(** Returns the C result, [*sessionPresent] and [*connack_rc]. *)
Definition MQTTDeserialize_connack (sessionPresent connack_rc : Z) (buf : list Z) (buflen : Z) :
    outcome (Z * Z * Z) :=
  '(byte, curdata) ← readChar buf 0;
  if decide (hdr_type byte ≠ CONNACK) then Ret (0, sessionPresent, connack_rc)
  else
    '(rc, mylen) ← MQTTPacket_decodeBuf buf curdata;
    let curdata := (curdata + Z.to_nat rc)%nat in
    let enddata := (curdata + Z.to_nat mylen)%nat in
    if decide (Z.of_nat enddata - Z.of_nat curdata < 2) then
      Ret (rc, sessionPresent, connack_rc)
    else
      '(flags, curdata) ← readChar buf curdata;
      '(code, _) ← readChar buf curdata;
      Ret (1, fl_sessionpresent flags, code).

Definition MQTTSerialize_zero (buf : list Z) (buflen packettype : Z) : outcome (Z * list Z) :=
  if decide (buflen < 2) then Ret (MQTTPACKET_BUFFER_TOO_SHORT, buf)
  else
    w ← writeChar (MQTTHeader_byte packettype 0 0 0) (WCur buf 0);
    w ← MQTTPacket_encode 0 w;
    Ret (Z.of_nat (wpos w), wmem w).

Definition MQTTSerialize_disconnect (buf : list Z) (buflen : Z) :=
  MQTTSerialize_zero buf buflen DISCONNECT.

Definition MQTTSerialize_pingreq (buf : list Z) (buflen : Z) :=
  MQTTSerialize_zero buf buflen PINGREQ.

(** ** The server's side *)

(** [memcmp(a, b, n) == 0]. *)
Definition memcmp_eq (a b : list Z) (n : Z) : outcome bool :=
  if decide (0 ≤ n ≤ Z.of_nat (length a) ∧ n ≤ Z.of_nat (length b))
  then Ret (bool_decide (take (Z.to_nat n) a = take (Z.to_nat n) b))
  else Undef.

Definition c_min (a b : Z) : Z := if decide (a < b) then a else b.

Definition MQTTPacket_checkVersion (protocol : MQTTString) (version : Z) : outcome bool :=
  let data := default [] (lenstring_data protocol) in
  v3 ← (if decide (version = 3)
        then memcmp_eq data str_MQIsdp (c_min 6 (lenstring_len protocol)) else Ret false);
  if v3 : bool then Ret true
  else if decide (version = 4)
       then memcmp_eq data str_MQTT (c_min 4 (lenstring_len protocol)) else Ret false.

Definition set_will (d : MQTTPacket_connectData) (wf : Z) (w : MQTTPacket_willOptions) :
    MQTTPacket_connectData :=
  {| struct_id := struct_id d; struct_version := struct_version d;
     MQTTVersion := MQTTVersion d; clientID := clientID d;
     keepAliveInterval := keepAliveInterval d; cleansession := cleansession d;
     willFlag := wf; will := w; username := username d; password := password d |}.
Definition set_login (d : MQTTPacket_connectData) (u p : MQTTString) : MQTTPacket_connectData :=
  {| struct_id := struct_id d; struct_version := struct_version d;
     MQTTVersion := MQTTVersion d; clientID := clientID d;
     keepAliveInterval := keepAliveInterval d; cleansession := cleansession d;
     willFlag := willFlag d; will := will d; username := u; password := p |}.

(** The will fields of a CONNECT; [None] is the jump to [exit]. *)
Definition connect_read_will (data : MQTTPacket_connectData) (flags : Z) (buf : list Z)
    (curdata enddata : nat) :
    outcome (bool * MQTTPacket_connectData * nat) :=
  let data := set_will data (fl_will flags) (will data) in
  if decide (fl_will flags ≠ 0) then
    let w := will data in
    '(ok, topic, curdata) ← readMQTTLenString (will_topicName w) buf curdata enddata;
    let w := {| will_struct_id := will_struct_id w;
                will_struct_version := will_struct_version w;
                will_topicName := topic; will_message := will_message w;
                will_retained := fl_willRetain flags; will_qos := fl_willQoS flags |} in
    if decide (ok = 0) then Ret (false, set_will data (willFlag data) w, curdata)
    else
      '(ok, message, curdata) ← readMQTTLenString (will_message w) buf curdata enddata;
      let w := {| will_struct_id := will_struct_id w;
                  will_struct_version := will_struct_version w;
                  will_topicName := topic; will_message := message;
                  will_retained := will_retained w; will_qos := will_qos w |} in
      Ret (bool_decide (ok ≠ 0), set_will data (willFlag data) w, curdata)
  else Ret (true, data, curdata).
■ ■ ■ ■ ■
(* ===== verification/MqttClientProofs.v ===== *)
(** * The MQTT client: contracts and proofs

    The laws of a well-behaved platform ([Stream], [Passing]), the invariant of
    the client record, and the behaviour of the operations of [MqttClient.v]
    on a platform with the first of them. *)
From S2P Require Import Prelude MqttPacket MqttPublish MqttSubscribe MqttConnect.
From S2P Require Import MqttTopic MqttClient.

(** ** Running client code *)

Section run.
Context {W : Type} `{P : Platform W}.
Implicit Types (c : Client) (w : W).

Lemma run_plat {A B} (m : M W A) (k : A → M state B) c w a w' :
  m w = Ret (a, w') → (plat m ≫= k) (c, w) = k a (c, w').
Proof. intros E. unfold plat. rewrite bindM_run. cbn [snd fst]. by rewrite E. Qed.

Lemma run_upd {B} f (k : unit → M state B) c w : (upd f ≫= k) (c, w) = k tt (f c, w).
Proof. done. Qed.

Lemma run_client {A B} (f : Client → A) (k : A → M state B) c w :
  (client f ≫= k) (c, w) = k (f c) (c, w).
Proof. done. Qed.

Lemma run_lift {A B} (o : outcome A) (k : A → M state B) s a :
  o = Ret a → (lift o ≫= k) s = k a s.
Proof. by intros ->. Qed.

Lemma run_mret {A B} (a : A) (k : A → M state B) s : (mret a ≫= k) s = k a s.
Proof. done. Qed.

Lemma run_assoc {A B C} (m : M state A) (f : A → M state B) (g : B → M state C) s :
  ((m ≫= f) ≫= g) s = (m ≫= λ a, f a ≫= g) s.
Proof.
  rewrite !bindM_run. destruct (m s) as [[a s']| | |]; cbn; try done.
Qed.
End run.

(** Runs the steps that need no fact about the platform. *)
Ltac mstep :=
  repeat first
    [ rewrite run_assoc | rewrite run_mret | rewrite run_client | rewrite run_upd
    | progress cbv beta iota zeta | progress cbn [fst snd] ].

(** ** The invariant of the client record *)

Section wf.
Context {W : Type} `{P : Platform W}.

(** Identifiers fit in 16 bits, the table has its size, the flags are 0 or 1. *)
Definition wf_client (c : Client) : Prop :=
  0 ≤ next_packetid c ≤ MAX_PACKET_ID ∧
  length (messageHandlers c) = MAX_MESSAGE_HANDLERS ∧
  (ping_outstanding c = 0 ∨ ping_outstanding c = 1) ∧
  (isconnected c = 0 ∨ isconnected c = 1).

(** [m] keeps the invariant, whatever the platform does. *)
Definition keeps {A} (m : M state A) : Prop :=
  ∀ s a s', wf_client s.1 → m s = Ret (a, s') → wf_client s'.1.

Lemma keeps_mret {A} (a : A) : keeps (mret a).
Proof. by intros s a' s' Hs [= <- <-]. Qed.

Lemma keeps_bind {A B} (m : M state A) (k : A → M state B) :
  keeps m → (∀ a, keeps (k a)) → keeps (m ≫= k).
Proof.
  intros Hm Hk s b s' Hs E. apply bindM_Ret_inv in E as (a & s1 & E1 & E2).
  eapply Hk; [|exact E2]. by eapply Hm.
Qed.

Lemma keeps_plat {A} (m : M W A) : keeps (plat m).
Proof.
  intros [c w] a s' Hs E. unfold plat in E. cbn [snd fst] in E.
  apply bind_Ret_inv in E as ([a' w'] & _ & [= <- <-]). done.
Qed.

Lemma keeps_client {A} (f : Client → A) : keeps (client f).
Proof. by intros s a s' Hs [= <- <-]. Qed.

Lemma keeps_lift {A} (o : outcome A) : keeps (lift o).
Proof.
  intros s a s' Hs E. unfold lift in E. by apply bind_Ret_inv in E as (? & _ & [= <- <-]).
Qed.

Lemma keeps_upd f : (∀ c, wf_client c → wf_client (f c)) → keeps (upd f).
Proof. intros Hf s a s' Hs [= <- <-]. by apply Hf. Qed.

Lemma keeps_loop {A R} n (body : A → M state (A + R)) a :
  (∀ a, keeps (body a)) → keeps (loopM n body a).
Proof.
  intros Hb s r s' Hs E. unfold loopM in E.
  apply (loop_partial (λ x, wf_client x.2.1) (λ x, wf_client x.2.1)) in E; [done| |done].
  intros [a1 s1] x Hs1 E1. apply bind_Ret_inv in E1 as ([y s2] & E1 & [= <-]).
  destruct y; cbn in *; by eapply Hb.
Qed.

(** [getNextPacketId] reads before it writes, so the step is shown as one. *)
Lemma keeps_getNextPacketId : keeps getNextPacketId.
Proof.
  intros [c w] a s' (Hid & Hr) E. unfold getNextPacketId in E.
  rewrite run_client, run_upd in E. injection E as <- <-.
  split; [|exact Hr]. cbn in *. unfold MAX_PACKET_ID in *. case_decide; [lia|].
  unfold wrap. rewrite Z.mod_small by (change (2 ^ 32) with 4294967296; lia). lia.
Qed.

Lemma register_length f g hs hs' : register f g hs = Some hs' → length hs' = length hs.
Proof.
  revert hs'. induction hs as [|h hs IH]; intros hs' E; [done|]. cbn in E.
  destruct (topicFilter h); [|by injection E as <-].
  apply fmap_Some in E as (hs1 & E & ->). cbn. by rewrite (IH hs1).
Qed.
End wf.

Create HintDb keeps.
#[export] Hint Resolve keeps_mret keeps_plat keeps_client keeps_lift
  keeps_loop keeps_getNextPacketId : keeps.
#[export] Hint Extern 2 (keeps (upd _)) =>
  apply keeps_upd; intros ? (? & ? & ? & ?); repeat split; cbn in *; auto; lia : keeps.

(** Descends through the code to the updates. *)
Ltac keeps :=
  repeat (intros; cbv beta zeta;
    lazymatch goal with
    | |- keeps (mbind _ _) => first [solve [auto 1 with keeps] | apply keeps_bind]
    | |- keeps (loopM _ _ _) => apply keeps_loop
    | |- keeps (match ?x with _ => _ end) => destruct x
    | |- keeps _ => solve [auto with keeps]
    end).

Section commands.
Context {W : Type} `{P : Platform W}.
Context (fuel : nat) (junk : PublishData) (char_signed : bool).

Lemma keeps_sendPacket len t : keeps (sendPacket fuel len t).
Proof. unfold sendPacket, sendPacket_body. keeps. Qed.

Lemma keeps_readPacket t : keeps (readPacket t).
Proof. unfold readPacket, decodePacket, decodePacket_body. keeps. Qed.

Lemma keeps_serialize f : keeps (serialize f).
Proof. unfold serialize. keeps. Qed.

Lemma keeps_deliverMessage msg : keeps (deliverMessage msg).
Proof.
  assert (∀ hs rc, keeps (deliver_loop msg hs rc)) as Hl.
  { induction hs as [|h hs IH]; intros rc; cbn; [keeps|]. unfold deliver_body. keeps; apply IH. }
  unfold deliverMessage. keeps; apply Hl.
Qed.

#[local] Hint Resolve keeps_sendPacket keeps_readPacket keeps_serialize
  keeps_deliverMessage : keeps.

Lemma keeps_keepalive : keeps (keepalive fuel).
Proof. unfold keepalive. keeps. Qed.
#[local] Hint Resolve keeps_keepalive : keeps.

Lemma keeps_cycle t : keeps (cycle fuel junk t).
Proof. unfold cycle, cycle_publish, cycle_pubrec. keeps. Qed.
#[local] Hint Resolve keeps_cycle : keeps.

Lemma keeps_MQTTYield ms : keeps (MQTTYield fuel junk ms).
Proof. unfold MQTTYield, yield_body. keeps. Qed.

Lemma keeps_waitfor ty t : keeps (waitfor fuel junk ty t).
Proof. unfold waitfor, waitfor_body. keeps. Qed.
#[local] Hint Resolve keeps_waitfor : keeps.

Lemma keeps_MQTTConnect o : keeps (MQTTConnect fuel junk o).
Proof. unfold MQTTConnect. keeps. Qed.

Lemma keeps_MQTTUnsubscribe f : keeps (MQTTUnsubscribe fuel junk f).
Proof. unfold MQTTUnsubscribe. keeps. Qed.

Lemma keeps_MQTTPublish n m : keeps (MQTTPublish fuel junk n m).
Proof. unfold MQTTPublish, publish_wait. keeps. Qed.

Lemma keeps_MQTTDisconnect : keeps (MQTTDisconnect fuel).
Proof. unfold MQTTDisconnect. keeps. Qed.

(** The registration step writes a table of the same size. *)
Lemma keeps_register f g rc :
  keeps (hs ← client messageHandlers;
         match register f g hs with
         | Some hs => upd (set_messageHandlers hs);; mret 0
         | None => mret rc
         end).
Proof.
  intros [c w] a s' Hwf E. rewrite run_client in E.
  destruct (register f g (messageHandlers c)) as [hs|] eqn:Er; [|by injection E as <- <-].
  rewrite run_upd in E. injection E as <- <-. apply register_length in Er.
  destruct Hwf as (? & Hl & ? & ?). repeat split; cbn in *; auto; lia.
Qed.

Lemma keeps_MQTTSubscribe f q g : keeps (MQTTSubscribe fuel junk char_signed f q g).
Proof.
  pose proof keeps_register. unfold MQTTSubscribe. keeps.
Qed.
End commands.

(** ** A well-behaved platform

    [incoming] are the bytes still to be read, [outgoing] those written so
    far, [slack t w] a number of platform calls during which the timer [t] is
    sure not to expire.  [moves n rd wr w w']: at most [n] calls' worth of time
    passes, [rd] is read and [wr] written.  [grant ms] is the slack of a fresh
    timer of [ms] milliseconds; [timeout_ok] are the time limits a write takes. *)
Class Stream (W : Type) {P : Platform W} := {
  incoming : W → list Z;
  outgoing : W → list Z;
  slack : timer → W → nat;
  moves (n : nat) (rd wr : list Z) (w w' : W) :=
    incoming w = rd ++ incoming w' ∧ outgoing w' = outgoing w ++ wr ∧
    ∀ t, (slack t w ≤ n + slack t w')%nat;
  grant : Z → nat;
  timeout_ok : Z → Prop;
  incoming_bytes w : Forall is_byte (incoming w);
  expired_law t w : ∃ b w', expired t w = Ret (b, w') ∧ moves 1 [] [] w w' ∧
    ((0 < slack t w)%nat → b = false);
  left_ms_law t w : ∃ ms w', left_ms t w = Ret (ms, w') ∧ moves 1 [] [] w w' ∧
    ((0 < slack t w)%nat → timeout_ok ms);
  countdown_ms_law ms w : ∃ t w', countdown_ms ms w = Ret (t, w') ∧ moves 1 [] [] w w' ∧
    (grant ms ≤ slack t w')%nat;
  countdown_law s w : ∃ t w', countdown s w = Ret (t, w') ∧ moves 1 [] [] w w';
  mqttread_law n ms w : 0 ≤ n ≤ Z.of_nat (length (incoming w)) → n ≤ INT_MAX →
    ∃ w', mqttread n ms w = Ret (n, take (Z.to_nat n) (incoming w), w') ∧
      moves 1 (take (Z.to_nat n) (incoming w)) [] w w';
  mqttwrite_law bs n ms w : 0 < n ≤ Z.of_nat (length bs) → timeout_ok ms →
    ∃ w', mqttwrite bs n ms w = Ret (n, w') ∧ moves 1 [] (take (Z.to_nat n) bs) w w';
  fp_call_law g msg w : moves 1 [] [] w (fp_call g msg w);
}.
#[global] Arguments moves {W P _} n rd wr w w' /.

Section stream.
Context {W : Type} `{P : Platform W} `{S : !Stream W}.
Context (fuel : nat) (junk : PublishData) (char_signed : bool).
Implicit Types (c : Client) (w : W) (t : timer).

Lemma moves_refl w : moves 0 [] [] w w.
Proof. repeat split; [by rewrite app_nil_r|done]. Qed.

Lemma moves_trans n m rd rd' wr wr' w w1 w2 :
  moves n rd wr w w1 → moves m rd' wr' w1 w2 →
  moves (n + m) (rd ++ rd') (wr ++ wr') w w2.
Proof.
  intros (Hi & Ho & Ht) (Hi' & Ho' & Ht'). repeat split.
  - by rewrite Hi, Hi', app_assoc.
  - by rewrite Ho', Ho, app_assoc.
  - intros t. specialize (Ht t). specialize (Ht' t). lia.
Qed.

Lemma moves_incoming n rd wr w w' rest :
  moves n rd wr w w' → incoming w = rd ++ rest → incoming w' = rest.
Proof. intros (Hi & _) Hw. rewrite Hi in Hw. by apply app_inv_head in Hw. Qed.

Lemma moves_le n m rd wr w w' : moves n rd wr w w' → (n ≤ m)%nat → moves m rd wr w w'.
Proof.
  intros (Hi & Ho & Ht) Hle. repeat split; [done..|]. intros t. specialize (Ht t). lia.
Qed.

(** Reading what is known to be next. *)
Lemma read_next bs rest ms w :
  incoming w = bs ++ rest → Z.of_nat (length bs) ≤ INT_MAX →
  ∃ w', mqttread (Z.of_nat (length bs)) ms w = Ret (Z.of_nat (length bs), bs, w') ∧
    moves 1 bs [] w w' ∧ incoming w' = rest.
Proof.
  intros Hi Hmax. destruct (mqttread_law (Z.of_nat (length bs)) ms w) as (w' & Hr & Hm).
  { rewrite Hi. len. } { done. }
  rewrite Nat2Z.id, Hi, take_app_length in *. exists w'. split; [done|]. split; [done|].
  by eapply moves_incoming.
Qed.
■ ■ ■ ■ ■
• **TASK STATEMENT**:
Each line of the data that has the string "auto" should be returned.

• **THE COMPLETED TASK**:
  apply keeps_upd; intros ? (? & ? & ? & ?); repeat split; cbn in *; auto; lia : keeps.
    | |- keeps (mbind _ _) => first [solve [auto 1 with keeps] | apply keeps_bind]
    | |- keeps _ => solve [auto with keeps]
  destruct Hwf as (? & Hl & ? & ?). repeat split; cbn in *; auto; lia.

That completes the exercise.